La política ideológica no está reñida con el realismo. La historia de los fanatismos es rica en jefes sagaces y, valerosos, diestros estrategas y hábiles diplomáticos. Stalin fue un monstruo, no un iluso. Al contrario, la ideología nos aligera de escrúpulos, pues introduce en las relaciones políticas, por naturaleza relativas, un absoluto en cuyo nombre todo o casi todo está permitido. En el caso de la ideología comunista, el absoluto tiene un nombre: las leyes del desarrollo histórico. La traducción de esas leyes a términos políticos y morales es "la liberación de la humanidad", una tarea confiada por esas mismas leyes, en esta época, al proletariado industrial.

Fin moral

Todo lo que sirva a este fin, incluso los crímenes, es moral. ¿Quién define al fin y a los medios? ¿El proletariado mismo? No: su vanguardia, el partido y sus jefes. Hace ya más de cuarenta años, en su respuesta a León Trotski, el filósofo John Dewey demostró la falacia de este razonamiento. En primer término, es más que dudosa la existencia de esas leyes del desarrollo histórico y más dudoso aún que sean los jefes comunistas los más idóneos para interpretarlas y ejecutarlas. En segundo lugar, incluso si esas leyes tuviesen la vigencia rigurosa de una ley física, ¿cómo deducir de ellas una moral? La ley de la gravitación no es ni buena ni mala. Ningún teorema prohíbe matar o decreta la caridad. Un critico añade: si Marx hubiese descubierto que las leyes del desarrollo histórico tienden no a liberar a los hombres, sino a esclavizarlos, ¿sería moral luchar por la esclavitud universal de la humanidad?*. El cientismo es la máscara del nuevo absolutismo.

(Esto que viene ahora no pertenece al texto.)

(* ===== verification/Dict.v ===== *)
(** * Dictionaries with string keys (src/lib/ov_base/src/dict/ov_dict.c)

    The default dictionary: a fixed number of slots, each a chain of pairs
    behind a sentinel that is not a pair itself. Keys are values (the dictionary
    owns their memory, which is not modelled); a value is a pointer, a [Z], 0 for
    [NULL]. What a dictionary hands to the free function of its values is a part
    of the result: whether there is such a function depends on its
    configuration. A dictionary is never [NULL] here. *)
From S2P Require Import Prelude Hashtable.

(** ** The code *)

Definition IMPL_DEFAULT_SLOTS : nat := 100.
Abbreviation dict_pair := (string * Z)%type.
Record ov_dict := { slots : nat; items : list (list dict_pair) }.
Definition with_chain (d : ov_dict) (i : nat) (c : list dict_pair) : ov_dict :=
  {| slots := slots d; items := <[i := c]> (items d) |}.

Definition ov_match_c_string_strict (key string : option string) : bool :=
  match key, string with
  | None, None => true
  | Some a, Some b => bool_decide (a = b)
  | _, _ => false
  end.

(** A dictionary with the functions for strings and a number of slots. *)
Definition ov_dict_string_key_config (slots : nat) : nat := if (slots =? 0)%nat then IMPL_DEFAULT_SLOTS else slots.
Definition ov_dict_create (slots : nat) : option ov_dict :=
  if (slots <? 1)%nat then None else Some {| slots := slots; items := replicate slots [] |}.

Definition dict_calculate_slot (d : ov_dict) (key : option string) : nat :=
  Z.to_nat (ov_hash_pearson_c_string key mod Z.of_nat (slots d)).
(** The chain of a slot; an access outside of the array is undefined. *)
Definition get_start_pair_at_slot (d : ov_dict) (slot : nat) : option (list dict_pair) := items d !! slot.

(** The loops along a chain. *)
Fixpoint chain_get (chain : list dict_pair) (key : option string) : option Z :=
  match chain with
  | [] => None
  | (k, v) :: chain => if ov_match_c_string_strict key (Some k) then Some v else chain_get chain key
  end.
Fixpoint chain_set (chain : list dict_pair) (key : string) (value : Z) : option Z * list dict_pair :=
  match chain with
  | [] => (None, [(key, value)])
  | (k, v) :: chain =>
      if ov_match_c_string_strict (Some key) (Some k) then (Some v, (key, value) :: chain)
      else let '(old, chain) := chain_set chain key value in (old, (k, v) :: chain)
  end.
Fixpoint chain_remove (chain : list dict_pair) (key : string) : option Z * list dict_pair :=
  match chain with
  | [] => (None, [])
  | (k, v) :: chain =>
      if ov_match_c_string_strict (Some key) (Some k) then (Some v, chain)
      else let '(old, chain) := chain_remove chain key in (old, (k, v) :: chain)
  end.

Definition impl_dict_get (d : ov_dict) (key : option string) : option Z :=
  chain ← get_start_pair_at_slot d (dict_calculate_slot d key); Some (default 0 (chain_get chain key)).
Definition ov_dict_is_set (d : ov_dict) (key : string) : option bool :=
  chain ← get_start_pair_at_slot d (dict_calculate_slot d (Some key));
  Some (match chain_get chain (Some key) with Some _ => true | None => false end).
(** The value that was replaced, if the key was set. *)
Definition impl_dict_set (d : ov_dict) (key : string) (value : Z) : option (option Z * ov_dict) :=
  let slot := dict_calculate_slot d (Some key) in
  chain ← get_start_pair_at_slot d slot;
  let '(replaced, chain) := chain_set chain key value in
  Some (replaced, with_chain d slot chain).
Definition impl_dict_remove (d : ov_dict) (key : string) : option (Z * ov_dict) :=
  let slot := dict_calculate_slot d (Some key) in
  chain ← get_start_pair_at_slot d slot;
  let '(value, chain) := chain_remove chain key in
  Some (default 0 value, with_chain d slot chain).
(** The value to be freed, 0 for none. *)
Definition impl_dict_del (d : ov_dict) (key : string) : option (Z * ov_dict) := impl_dict_remove d key.

(** The values to be freed, in order, and the cleared dictionary. *)
Definition impl_dict_clear (d : ov_dict) : list Z * ov_dict :=
  ((concat (items d)).*2, {| slots := slots d; items := replicate (length (items d)) [] |}).

(** [function] does not change the dictionary itself; it may fail to return. *)
Fixpoint each_pair {A} (function : string -> Z -> A -> option (bool * A)) (l : list dict_pair) (data : A) : option (bool * A) :=
  match l with
  | [] => Some (true, data)
  | (k, v) :: l => '(ok, data) ← function k v data; if (ok : bool) then each_pair function l data else Some (false, data)
  end.
Definition impl_dict_for_each {A} (d : ov_dict) (data : A) (function : string -> Z -> A -> option (bool * A))
    : option (bool * A) := each_pair function (concat (items d)) data.

Definition count_keys (key : string) (value : Z) (counter : Z) : option (bool * Z) :=
  if counter <? 0 then Some (false, counter) else Some (true, counter + 1).
Definition ov_dict_count (d : ov_dict) : option Z :=
  '(ok, counter) ← impl_dict_for_each d 0 count_keys; Some (if (ok : bool) then counter else -1).
Definition key_is_empty (key : string) (value : Z) (data : unit) : option (bool * unit) := Some (false, data).
Definition impl_dict_is_empty (d : ov_dict) : option bool :=
  '(ok, _) ← impl_dict_for_each d tt key_is_empty; Some (ok : bool).

(** The keys with the value [val], or all keys for [NULL]. *)
Definition check_value_at_key (val : Z) (key : string) (value : Z) (list : list string) : option (bool * Datatypes.list string) :=
  if value =? 0 then Some (true, list) else Some (true, if value =? val then list ++ [key] else list).
Definition key_collector (key : string) (value : Z) (list : list string) : option (bool * Datatypes.list string) :=
  if value =? 0 then Some (true, list) else Some (true, list ++ [key]).
Definition impl_dict_get_keys (d : ov_dict) (val : Z) : option (list string) :=
  '(ok, keys) ← impl_dict_for_each d [] (if val =? 0 then key_collector else check_value_at_key val);
  if (ok : bool) then Some keys else None.

(** ** What a dictionary represents *)

Record dict_ok (d : ov_dict) : Prop := {
  do_slots : (0 < slots d)%nat;
  do_items : length (items d) = slots d;
  do_home i c k v : items d !! i = Some c -> (k, v) ∈ c -> dict_calculate_slot d (Some k) = i;
  do_nodup i c : items d !! i = Some c -> NoDup c.*1
}.
Definition dict_map (d : ov_dict) : gmap string Z := list_to_map (concat (items d)).

Lemma match_strict a b : ov_match_c_string_strict (Some a) (Some b) = bool_decide (a = b).
Proof. done. Qed.
Lemma chain_get_spec c k : chain_get c (Some k) = (list_to_map c : gmap string Z) !! k.
Proof.
  induction c as [|[k' v] c IH]; [done|]. cbn [chain_get]. rewrite list_to_map_cons, match_strict.
  case_bool_decide as E; [subst; by rewrite lookup_insert_eq|]. by rewrite lookup_insert_ne.
Qed.
Lemma chain_set_spec c k v : (list_to_map (chain_set c k v).2 : gmap string Z) = <[k := v]> (list_to_map c) /\
  (chain_set c k v).1 = (list_to_map c : gmap string Z) !! k /\
  (NoDup c.*1 -> NoDup (chain_set c k v).2.*1) /\
  forall x, x ∈ (chain_set c k v).2 -> x = (k, v) \/ x ∈ c.
Proof.
  induction c as [|[k' v'] c (IH1 & IH2 & IH3 & IH4)]; cbn [chain_set].
  - split; [done|]. split; [done|]. split; [intros _; repeat constructor; by intros ?%elem_of_nil|].
    intros x [->|[]%elem_of_nil]%elem_of_cons. by left.
  - rewrite match_strict. case_bool_decide as E; cbn [fst snd].
    + subst k'. rewrite !list_to_map_cons, insert_insert_eq. split; [done|].
      split; [symmetry; apply lookup_insert_eq|]. split; [done|]. intros x [->|Hx]%elem_of_cons; [by left|right; by right].
    + destruct (chain_set c k v) as [old c'] eqn:Ec. cbn [fst snd] in *. rewrite !list_to_map_cons, IH1, lookup_insert_ne by done.
      split; [by rewrite insert_insert_ne by congruence|]. split; [done|]. split.
      * intros [Hk Hn]%NoDup_cons. apply NoDup_cons. split; [|by apply IH3].
        intros (x & Ex & Hx)%list_elem_of_fmap. cbn in Ex, Hk. destruct (IH4 x Hx) as [->|Hin]; [by cbn in Ex|].
        apply Hk. rewrite Ex. by apply list_elem_of_fmap_2.
      * intros x [->|Hx]%elem_of_cons; [right; by left|]. destruct (IH4 x Hx) as [->|]; [by left|right; by right].
Qed.
Lemma chain_remove_spec c k : NoDup c.*1 ->
  (list_to_map (chain_remove c k).2 : gmap string Z) = delete k (list_to_map c) /\
  (chain_remove c k).1 = (list_to_map c : gmap string Z) !! k /\
  (chain_remove c k).2 `sublist_of` c.
Proof.
  induction c as [|[k' v'] c IH]; cbn [chain_remove]; [intros _; split; [by rewrite list_to_map_nil, delete_empty|done]|].
  rewrite list_to_map_cons, fmap_cons. cbn [fst]. intros [Hk Hn]%NoDup_cons. destruct (IH Hn) as (IH1 & IH2 & IH3). rewrite match_strict.
  case_bool_decide as E; cbn [fst snd].
  - subst k'. rewrite lookup_insert_eq. split; [|by split; [|constructor]]. rewrite delete_insert_eq.
    symmetry. apply delete_id. apply not_elem_of_list_to_map_1. done.
  - destruct (chain_remove c k) as [old c'] eqn:Ec. cbn [fst snd] in *. rewrite list_to_map_cons, IH1, lookup_insert_ne by done. split; [|by split; [|constructor]].
    by rewrite delete_insert_ne by congruence.
Qed.
(* ===== verification/OvList.v ===== *)
(** * The contract of a list (src/lib/ov_base/include/ov_list.h)

    What the methods of [ov_list] do to the sequence of the items, for the
    clients of lists and for the implementations. An item is a pointer, a [Z];
    positions count from 1; a position behind the end makes the list longer
    with [NULL] items. *)
From S2P Require Import Prelude.

(** Up to [n] items, filled with [NULL]. *)
Definition pad_to (n : nat) (xs : list Z) : list Z := xs ++ replicate (n - length xs) 0.

Definition list_get (xs : list Z) (pos : nat) : Z :=
  match pos with O => 0 | S i => default 0 (xs !! i) end.
(** The item, or 0, and the list without it. *)
Definition list_remove (xs : list Z) (pos : nat) : Z * list Z :=
  match pos with
  | O => (0, xs)
  | S i => match xs !! i with Some x => (x, delete i xs) | None => (0, xs) end
  end.
Definition list_insert (xs : list Z) (pos : nat) (item : Z) : bool * list Z :=
  match pos with
  | O => (false, xs)
  | S i => let xs := pad_to i xs in (true, take i xs ++ item :: drop i xs)
  end.
(** Whether it succeeds, the item that was replaced, if there was one at the
    position, and the list. *)
Definition list_set (xs : list Z) (pos : nat) (item : Z) : bool * option Z * list Z :=
  match pos with
  | O => (false, None, xs)
  | S i => match xs !! i with
           | Some old => (true, Some old, <[i := item]> xs)
           | None => (true, None, pad_to i xs ++ [item])
           end
  end.
Definition list_push (xs : list Z) (item : Z) : list Z := xs ++ [item].
Definition list_pop (xs : list Z) : Z * list Z := (default 0 (last xs), removelast xs).
(** The position of the first occurrence, 0 for none and for [NULL]. *)
Fixpoint find_pos (xs : list Z) (item : Z) (count : nat) : nat :=
  match xs with
  | [] => O
  | x :: xs => if x =? item then count else find_pos xs item (S count)
  end.
Definition list_get_pos (xs : list Z) (item : Z) : nat := if item =? 0 then O else find_pos xs item 1.
(** A callback on every item, up to the first that fails. *)
Fixpoint list_for_each {S} (xs : list Z) (f : Z -> S -> bool * S) (s : S) : bool * S :=
  match xs with
  | [] => (true, s)
  | x :: xs => let '(ok, s) := f x s in if ok then list_for_each xs f s else (false, s)
  end.

Lemma pad_to_le n xs : (n <= length xs)%nat -> pad_to n xs = xs.
Proof. intros H. unfold pad_to. replace (n - length xs)%nat with O by lia. apply app_nil_r. Qed.
Lemma length_pad_to n xs : length (pad_to n xs) = Nat.max n (length xs).
Proof. unfold pad_to. rewrite length_app, length_replicate. lia. Qed.
(* ===== verification/BufferSpec.v ===== *)
(** * What buffers do

    [holds m b l]: the buffer [b] contains the octets [l]. [moved m b m' b']: but for
    the block of the buffer, which may be another, the memory is the same. Every
    operation of [Buffer.v] acts on [l] as its name says, and moves. *)
From S2P Require Import Prelude CMem Buffer.

Definition in_block (b : ov_buffer) (q : Z) : Prop := b_start b <= q < b_start b + b_block b.
#[export] Instance in_block_dec b q : Decision (in_block b q).
Proof. unfold in_block. apply _. Defined.
#[export] Typeclasses Opaque in_block.
Definition holds_with (m : mem) (b : ov_buffer) (l rest : list Z) : Prop :=
  region m (b_start b) (l ++ rest) /\ bytes l /\ Zlen l = b_length b /\ Zlen (l ++ rest) = b_block b /\
  b_length b <= b_capacity b <= b_block b /\ 0 < b_capacity b /\ b_block b < 2 ^ 63.
Definition holds (m : mem) (b : ov_buffer) (l : list Z) : Prop := exists rest, holds_with m b l rest.
Definition no_block (b : ov_buffer) : Prop := b_start b = 0 /\ b_length b = 0 /\ b_capacity b = 0 /\ b_block b = 0.
Definition empty_buffer : ov_buffer := {| b_start := 0; b_length := 0; b_capacity := 0; b_block := 0 |}.
(** A buffer without a block contains nothing. *)
Definition owns (m : mem) (b : ov_buffer) (l : list Z) : Prop := holds m b l \/ no_block b /\ l = [].
Definition outside (m : mem) (b : ov_buffer) (q : Z) : option Z := if decide (b_start b <= q < b_start b + b_block b) then None else m !! q.
Definition moved (m : mem) (b : ov_buffer) (m' : mem) (b' : ov_buffer) : Prop := forall q, outside m' b' q = outside m b q.
(** Octets that are not in the block. *)
Definition beside (m : mem) (b : ov_buffer) (p : Z) (l : list Z) : Prop := region m p l /\ forall q, p <= q < p + Zlen l -> ~ in_block b q.

Lemma moved_refl m b : moved m b m b.
Proof. by intros q. Qed.
Lemma moved_trans m b m1 b1 m2 b2 : moved m b m1 b1 -> moved m1 b1 m2 b2 -> moved m b m2 b2.
Proof. intros H1 H2 q. by rewrite H2, H1. Qed.
Lemma moved_keeps m b m' b' q x : moved m b m' b' -> m !! q = Some x -> ~ in_block b q -> m' !! q = Some x /\ ~ in_block b' q.
Proof. intros H Hq Hb. specialize (H q). unfold outside, in_block in *.
  rewrite (decide_False (P := b_start b <= q < b_start b + b_block b)), Hq in H by done. by case_decide. Qed.
Lemma moved_beside m b m' b' p l : moved m b m' b' -> beside m b p l -> beside m' b' p l.
Proof.
  intros H [[Hp Hl] Hb]. assert (Hi : forall i, 0 <= i < Zlen l -> m' !! (p + i) = Some l.[i] /\ ~ in_block b' (p + i)).
  { intros i Hi. apply (moved_keeps m b); [done|by apply Hl|]. apply Hb. lia. }
  split; [split; [done|]; intros i Hi'; by apply Hi|]. intros q Hq. replace q with (p + (q - p)) by lia. apply Hi. lia.
Qed.
(** Writing in the block. *)
Lemma moved_write m b b' q bs : b_start b' = b_start b -> b_block b' = b_block b -> b_start b <= q -> q + Zlen bs <= b_start b + b_block b ->
  moved m b (write m q bs) b'.
Proof.
  intros E1 E2 H1 H2 x. unfold outside, in_block. rewrite E1, E2. case_decide as Hx; [done|]. rewrite lookup_write_out; [done|]. lia.
Qed.
Lemma moved_same m b m' b' : b_start b' = b_start b -> b_block b' = b_block b -> (forall q, ~ in_block b q -> m' !! q = m !! q) -> moved m b m' b'.
Proof. intros E1 E2 H q. unfold outside. rewrite E1, E2. case_decide as Hq; [done|]. by apply H. Qed.
Lemma fresh_None m q : fresh m <= q -> m !! q = None.
Proof. intros Hq. apply eq_None_not_Some. intros Hs. apply (proj2 (fresh_spec m)) in Hs. lia. Qed.
(** A block that was not allocated. *)
Lemma moved_fresh m b b' bs : b_block b = 0 -> b_start b' = fresh m -> b_block b' = Zlen bs -> moved m b (write m (fresh m) bs) b'.
Proof.
  intros E0 E1 E2 q. unfold outside, in_block. rewrite E0, E1, E2, (decide_False (P := b_start b <= q < b_start b + 0)) by lia.
  case_decide as Hq; [by rewrite fresh_None by lia|]. by rewrite lookup_write_out by lia.
Qed.
Lemma moved_free m b b' : 0 < b_start b -> b_block b' = 0 -> moved m b (free m (b_start b) (b_block b)) b'.
Proof.
  intros Hp E q. unfold outside, in_block, free, NULL. rewrite E, (proj2 (Z.eqb_neq (b_start b) 0)), lookup_dealloc by lia.
  by rewrite (decide_False (P := b_start b' <= q < b_start b' + 0)) by lia.
Qed.
Lemma lookup_free m b q : 0 < b_start b -> free m (b_start b) (b_block b) !! q = if decide (in_block b q) then None else m !! q.
Proof. intros H. unfold free, NULL, in_block. rewrite (proj2 (Z.eqb_neq _ _)) by lia. apply lookup_dealloc. Qed.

Trotski no contestó a Dewey, pero después de su muerte no ha disminuido, sino aumentado, el número de los creyentes en esas leyes que otorgan la absolución moral a aquellos que obran en su nombre. No es dificil advertir los orígenes de esta moral: es una versión laica de la guerra santa. El nuevo absoluto logra conquistar la adhesión de muchas conciencias porque satisface la antigua y perpetua sed de totalidad que padecemos todos los hombres. Absoluto y totalidad son las dos caras de la misma realidad psíquica. Buscamos la totalidad porque es la reconciliación de nuestro ser aislado, huérfano y errante, con el todo, el fin del exilio que comienza al nacer. Esta es una de las raíces de la religión y del amor; también del sueño de fraternidad e igualdad. Necesitamos a un absoluto porque sólo él puede darnos la certidumbre de la verdad y la bondad de la totalidad que hemos abrazado. Al comienzo, los revolucionarios están unidos por una fraternidad en la que todavía la búsqueda del poder y la lucha de los intereses y las personas son indistinguibles de la pasión justiciera. Es una fraternidad regida por un absoluto, pero que necesita además, para realizarse como totalidad, afirmarse frente al exterior. Así nace el otro, que no es simplemente el adversario politico que profesa opiniones distintas a las nuestras: el otro es el enemigo de lo absoluto, el enemigo absoluto. Hay que exterminarlo. Sueño heroico, terrible... y despertar horrible: el otro es nuestro doble.

*Baruch Knei-Paz: The Social and Political Thought of Leon Trotski. Oxford University Press (1978).